> **Extracted information**:

Lemma load_dataset_scales (file : DatasetFile)
  (ds : list (Detector.ImageData Image)) :
  load_dataset file = inl ds ->
  Forall (fun d => (0 < Detector.scale d <= 1)%Q) ds.
Proof.
  intro H.
  assert (Hv : forall v : option string,
             {v = Some "1.0"%string} + {v <> Some "1.0"%string}).
  { intro v. decide equality. apply string_dec. }
  destruct (Hv (version file)) as [E|N].
  - unfold Dataset.load_dataset in H. rewrite E in H.
    destruct (images file) as [[|r l]|]; try discriminate.
    apply (load_images_ok (r :: l) ds H).
  - rewrite (load_dataset_version file N) in H. discriminate.
Qed.

Lemma Qsum_le_length (l : list Q) :
  Forall (fun s => (0 < s <= 1)%Q) l -> (Qsum l <= Qnat (length l))%Q.
Proof.
  induction 1 as [|s l [_ Hs] _ IH]; simpl Qsum; simpl length.
  - apply Qle_refl.
  - rewrite Qnat_S. lra.
Qed.

Lemma scaled_up (v : Z) (m : Q) :
  0 <= v -> (0 < m <= 1)%Q -> v <= py_int (inject_Z v / m).
Proof.
  intros Hv [Hm0 Hm1]. rewrite <- (py_int_inject v) at 1.
  apply py_int_mono. apply Qle_shift_div_l; [exact Hm0|].
  assert (H0 : (0 <= inject_Z v)%Q)
    by (unfold Qle, inject_Z; cbn [Qnum Qden]; lia).
  rewrite <- (Qmult_1_r (inject_Z v)) at 2.
  rewrite !(Qmult_comm (inject_Z v)).
  apply Qmult_le_compat_r; assumption.
Qed.

(** X22. The rescaling after a successful load never shrinks: for a
    training set that is not empty and made of loaded images, and
    parameters whose [minDist], [minRadius] and [maxRadius] are not
    negative, the rescaling does not raise and each of the three
    rescaled values is at least the value it replaces. *)
Theorem X22_rescaling_after_load_grows (file : DatasetFile)
  (ds train : list (Detector.ImageData Image)) (p : DetectorParams)
  (Hload : load_dataset file = inl ds)
  (Hne : train <> []) (Hsub : incl train ds)
  (Hd : 0 <= minDist p) (Hmin : 0 <= minRadius p) (Hmax : 0 <= maxRadius p) :
  exists p',
    Rescaler.rescale p (map Detector.scale train) = Ok p' /\
    minDist p <= minDist p' /\
    minRadius p <= minRadius p' /\
    maxRadius p <= maxRadius p'.
Proof.
  assert (Hs : Forall (fun s => (0 < s <= 1)%Q) (map Detector.scale train)).
  { apply Forall_map. apply Forall_forall. intros d Hin.
    pose proof (load_dataset_scales file ds Hload) as Hall.
    rewrite Forall_forall in Hall. apply Hall, Hsub, Hin. }
  assert (Hne' : map Detector.scale train <> []).
  { destruct train; [congruence | discriminate]. }
  assert (Hpos : Forall (fun s => (0 < s)%Q) (map Detector.scale train)).
  { eapply Forall_impl; [|exact Hs]. simpl. tauto. }
  pose proof (np_mean_pos _ Hne' Hpos) as Hm0.
  assert (Hm1 : (np_mean (map Detector.scale train) <= 1)%Q).
  { unfold np_mean. apply Qle_shift_div_r.
    - apply Qnat_pos. destruct train; [congruence | simpl; lia].
    - rewrite Qmult_1_l. apply Qsum_le_length. exact Hs. }
  unfold Rescaler.rescale.
  destruct (map Detector.scale train) as [|s scales] eqn:E; [congruence|].
  rewrite !(int_div_pos _ _ Hm0). simpl bind.
  eexists. split; [reflexivity|]. cbn [minDist minRadius maxRadius].
  repeat split; apply scaled_up; try assumption; split; assumption.
Qed.

End LoadFacts.

(** ** The further properties on concrete inputs *)

Example load_example :
  Dataset.load_dataset (Z * Z) (fun _ => true) big_file (fun i => i)
    swap_resize example_file
  = inl example_loaded.
Proof. reflexivity. Qed.

Example classify_red_example :
  CircleClassifier.classify_circle red_image 50 50 10 example_params
  = "red"%string.
Proof. vm_compute. reflexivity. Qed.

Example detect_example :
  Detector.detect_poks unit two_circles always_red tt example_params 1 20
  = Ok [Scorer.mkDetection 50 50 10 "red"; Scorer.mkDetection 20 70 12 "red"].
Proof. vm_compute. reflexivity. Qed.

(** Ninety images: the float product 90 * 0.7 is just below 63. *)
Example split_index_of_ninety :
  Dataset.split_index 90 Dataset.default_train_ratio = 62.
Proof. vm_compute. reflexivity. Qed.

Lemma counter_draws_fair :
  Neighbor.fair_draws nat counter_randint counter_choice_sign.
Proof.
  split.
  - intros lo hi g H. unfold counter_randint. simpl.
    pose proof (Z.mod_pos_bound (Z.of_nat g) (hi - lo) ltac:(lia)). lia.
  - intro g. unfold counter_choice_sign. simpl.
    destruct (Nat.even g); [right | left]; reflexivity.
Qed.

Lemma example_params_in_space : Neighbor.in_space example_params.
Proof.
  split.
  - split; discriminate.
  - intro i. destruct i; simpl; lia.
Qed.

Lemma X3_witness :
  CircleClassifier.classify_circle red_image 50 50 10 example_params
  = CircleClassifier.classify_circle red_image_grey_centre 50 50 10
      example_params.
Proof.
  apply X3_only_the_ring_counts.
  - reflexivity.
  - reflexivity.
  - intros [dy dx] Hr. unfold CircleClassifier.in_ring in Hr.
    cbv zeta in Hr. cbn [fst snd] in Hr.
    change (CircleClassifier.inner_radius 10) with 5 in Hr.
    unfold red_image, red_image_grey_centre.
    cbn [CircleClassifier.pixel fst snd].
    destruct (Z.eqb_spec (50 + dy) 50) as [Ey|Ny]; [|reflexivity].
    destruct (Z.eqb_spec (50 + dx) 50) as [Ex|Nx]; [|reflexivity].
    exfalso. assert (dy = 0) by lia. assert (dx = 0) by lia. subst. lia.
Defined.

Lemma X4_witness :
  CircleClassifier.count_samples red_image (-50) 50 10 example_params
  = CircleClassifier.mkCounts 0 0 0 /\
  CircleClassifier.classify_circle red_image (-50) 50 10 example_params
  = "unknown"%string.
Proof.
  apply X4_outside_the_image. left. vm_compute. reflexivity.
Defined.

Lemma X5_witness :
  CircleClassifier.classify_circle red_image 50 50 10 example_params
  = "red"%string.
Proof.
  apply (X5_uniform_ring red_image 50 50 10 example_params true).
  - vm_compute. split; [discriminate | reflexivity].
  - vm_compute. split; [discriminate | reflexivity].
  - intros o _. reflexivity.
Defined.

> **What to work on**:
What is needed here is a word-for-word copy of the whole listing.

> **Your solution**:
Lemma load_dataset_scales (file : DatasetFile)
  (ds : list (Detector.ImageData Image)) :
  load_dataset file = inl ds ->
  Forall (fun d => (0 < Detector.scale d <= 1)%Q) ds.
Proof.
  intro H.
  assert (Hv : forall v : option string,
             {v = Some "1.0"%string} + {v <> Some "1.0"%string}).
  { intro v. decide equality. apply string_dec. }
  destruct (Hv (version file)) as [E|N].
  - unfold Dataset.load_dataset in H. rewrite E in H.
    destruct (images file) as [[|r l]|]; try discriminate.
    apply (load_images_ok (r :: l) ds H).
  - rewrite (load_dataset_version file N) in H. discriminate.
Qed.

Lemma Qsum_le_length (l : list Q) :
  Forall (fun s => (0 < s <= 1)%Q) l -> (Qsum l <= Qnat (length l))%Q.
Proof.
  induction 1 as [|s l [_ Hs] _ IH]; simpl Qsum; simpl length.
  - apply Qle_refl.
  - rewrite Qnat_S. lra.
Qed.

Lemma scaled_up (v : Z) (m : Q) :
  0 <= v -> (0 < m <= 1)%Q -> v <= py_int (inject_Z v / m).
Proof.
  intros Hv [Hm0 Hm1]. rewrite <- (py_int_inject v) at 1.
  apply py_int_mono. apply Qle_shift_div_l; [exact Hm0|].
  assert (H0 : (0 <= inject_Z v)%Q)
    by (unfold Qle, inject_Z; cbn [Qnum Qden]; lia).
  rewrite <- (Qmult_1_r (inject_Z v)) at 2.
  rewrite !(Qmult_comm (inject_Z v)).
  apply Qmult_le_compat_r; assumption.
Qed.

(** X22. The rescaling after a successful load never shrinks: for a
    training set that is not empty and made of loaded images, and
    parameters whose [minDist], [minRadius] and [maxRadius] are not
    negative, the rescaling does not raise and each of the three
    rescaled values is at least the value it replaces. *)
Theorem X22_rescaling_after_load_grows (file : DatasetFile)
  (ds train : list (Detector.ImageData Image)) (p : DetectorParams)
  (Hload : load_dataset file = inl ds)
  (Hne : train <> []) (Hsub : incl train ds)
  (Hd : 0 <= minDist p) (Hmin : 0 <= minRadius p) (Hmax : 0 <= maxRadius p) :
  exists p',
    Rescaler.rescale p (map Detector.scale train) = Ok p' /\
    minDist p <= minDist p' /\
    minRadius p <= minRadius p' /\
    maxRadius p <= maxRadius p'.
Proof.
  assert (Hs : Forall (fun s => (0 < s <= 1)%Q) (map Detector.scale train)).
  { apply Forall_map. apply Forall_forall. intros d Hin.
    pose proof (load_dataset_scales file ds Hload) as Hall.
    rewrite Forall_forall in Hall. apply Hall, Hsub, Hin. }
  assert (Hne' : map Detector.scale train <> []).
  { destruct train; [congruence | discriminate]. }
  assert (Hpos : Forall (fun s => (0 < s)%Q) (map Detector.scale train)).
  { eapply Forall_impl; [|exact Hs]. simpl. tauto. }
  pose proof (np_mean_pos _ Hne' Hpos) as Hm0.
  assert (Hm1 : (np_mean (map Detector.scale train) <= 1)%Q).
  { unfold np_mean. apply Qle_shift_div_r.
    - apply Qnat_pos. destruct train; [congruence | simpl; lia].
    - rewrite Qmult_1_l. apply Qsum_le_length. exact Hs. }
  unfold Rescaler.rescale.
  destruct (map Detector.scale train) as [|s scales] eqn:E; [congruence|].
  rewrite !(int_div_pos _ _ Hm0). simpl bind.
  eexists. split; [reflexivity|]. cbn [minDist minRadius maxRadius].
  repeat split; apply scaled_up; try assumption; split; assumption.
Qed.

End LoadFacts.

(** ** The further properties on concrete inputs *)

Example load_example :
  Dataset.load_dataset (Z * Z) (fun _ => true) big_file (fun i => i)
    swap_resize example_file
  = inl example_loaded.
Proof. reflexivity. Qed.

Example classify_red_example :
  CircleClassifier.classify_circle red_image 50 50 10 example_params
  = "red"%string.
Proof. vm_compute. reflexivity. Qed.

Example detect_example :
  Detector.detect_poks unit two_circles always_red tt example_params 1 20
  = Ok [Scorer.mkDetection 50 50 10 "red"; Scorer.mkDetection 20 70 12 "red"].
Proof. vm_compute. reflexivity. Qed.

(** Ninety images: the float product 90 * 0.7 is just below 63. *)
Example split_index_of_ninety :
  Dataset.split_index 90 Dataset.default_train_ratio = 62.
Proof. vm_compute. reflexivity. Qed.

Lemma counter_draws_fair :
  Neighbor.fair_draws nat counter_randint counter_choice_sign.
Proof.
  split.
  - intros lo hi g H. unfold counter_randint. simpl.
    pose proof (Z.mod_pos_bound (Z.of_nat g) (hi - lo) ltac:(lia)). lia.
  - intro g. unfold counter_choice_sign. simpl.
    destruct (Nat.even g); [right | left]; reflexivity.
Qed.

Lemma example_params_in_space : Neighbor.in_space example_params.
Proof.
  split.
  - split; discriminate.
  - intro i. destruct i; simpl; lia.
Qed.

Lemma X3_witness :
  CircleClassifier.classify_circle red_image 50 50 10 example_params
  = CircleClassifier.classify_circle red_image_grey_centre 50 50 10
      example_params.
Proof.
  apply X3_only_the_ring_counts.
  - reflexivity.
  - reflexivity.
  - intros [dy dx] Hr. unfold CircleClassifier.in_ring in Hr.
    cbv zeta in Hr. cbn [fst snd] in Hr.
    change (CircleClassifier.inner_radius 10) with 5 in Hr.
    unfold red_image, red_image_grey_centre.
    cbn [CircleClassifier.pixel fst snd].
    destruct (Z.eqb_spec (50 + dy) 50) as [Ey|Ny]; [|reflexivity].
    destruct (Z.eqb_spec (50 + dx) 50) as [Ex|Nx]; [|reflexivity].
    exfalso. assert (dy = 0) by lia. assert (dx = 0) by lia. subst. lia.
Defined.

Lemma X4_witness :
  CircleClassifier.count_samples red_image (-50) 50 10 example_params
  = CircleClassifier.mkCounts 0 0 0 /\
  CircleClassifier.classify_circle red_image (-50) 50 10 example_params
  = "unknown"%string.
Proof.
  apply X4_outside_the_image. left. vm_compute. reflexivity.
Defined.

Lemma X5_witness :
  CircleClassifier.classify_circle red_image 50 50 10 example_params
  = "red"%string.
Proof.
  apply (X5_uniform_ring red_image 50 50 10 example_params true).
  - vm_compute. split; [discriminate | reflexivity].
  - vm_compute. split; [discriminate | reflexivity].
  - intros o _. reflexivity.
Defined.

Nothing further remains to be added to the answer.